- Task brief
Once the line containing "Modelling conventions." has been printed, stop; print every line before it exactly, starting at the top of the material below.

- Source data
(** * sentieon-cli: the command-string builders of [command_strings.py]

    A shallow embedding of [src/sentieon_cli/command_strings.py] and the
    properties of its builders.

    Modelling conventions.
    - A Python [str] is a [string]; a character is a code point below 256.
    - The values a Config can hold are the type [value]; an object is
      described by the three observations the module makes of it: its
      [str()] rendering, its truth value and its [name] attribute ([VObj]
      has none, [VNamed] has one, as an open file does).
    - [kwargs] is a [gmap string value]: keyword names are strings, and no
      behaviour of the module depends on the insertion order of a dict.
    - A raised exception is a [Raise e] result; the builders that receive
      the caller's dict by reference ([kwargs: dict]) run in the monad [M]
      which threads that dict, the builders that receive [**kwargs] get a
      copy and are plain functions of it.
    - The file system is a record of the texts of the files, of the file
      each path names, and of the failures of [open] and of closing a
      written file. *)

From Stdlib Require Import ZArith String Ascii List Bool Lia DecimalString.
From stdpp Require Import base gmap strings.

Open Scope string_scope.

(** ** Values, exceptions, results *)

Inductive value : Type :=
| VNone
| VBool (b : bool)
| VInt (z : Z)
| VStr (s : string)
| VObj (repr : string) (truth : bool)
| VNamed (repr : string) (truth : bool) (name_attr : value).
Lemma agent_cannot_change_foreign_lead_witness :
  let agent2 : User :=
    {| u_id := Sample.agent2_id; u_email := "agent2@crm.com";
       u_password := "hash"; u_firstName := "Sarah"; u_lastName := "Johnson";
       u_role := agent; u_isActive := true; u_lastLogin := None |} in
  let st := Sample.store [Sample.jane New false] [] [] in
  run (leads_archive agent2 Sample.lead_id 99%Z Sample.activity_id) st
  = (Failure 403 "Access denied", st).
Proof.
  cbv zeta.
  exact (proj2 (proj2
    (agent_cannot_change_foreign_lead Sample.seven Sample.any_email
       Sample.same_email
       {| u_id := Sample.agent2_id; u_email := "agent2@crm.com";
          u_password := "hash"; u_firstName := "Sarah";
          u_lastName := "Johnson"; u_role := agent; u_isActive := true;
          u_lastLogin := None |}
       Sample.lead_id (Sample.jane New false) 99%Z Sample.new_customer_id
       Sample.activity_id (Sample.store [Sample.jane New false] [] [])
       eq_refl eq_refl ltac:(discriminate)))).
Defined.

- Answer for this exercise
(** * sentieon-cli: the command-string builders of [command_strings.py]

    A shallow embedding of [src/sentieon_cli/command_strings.py] and the
    properties of its builders.

    Modelling conventions.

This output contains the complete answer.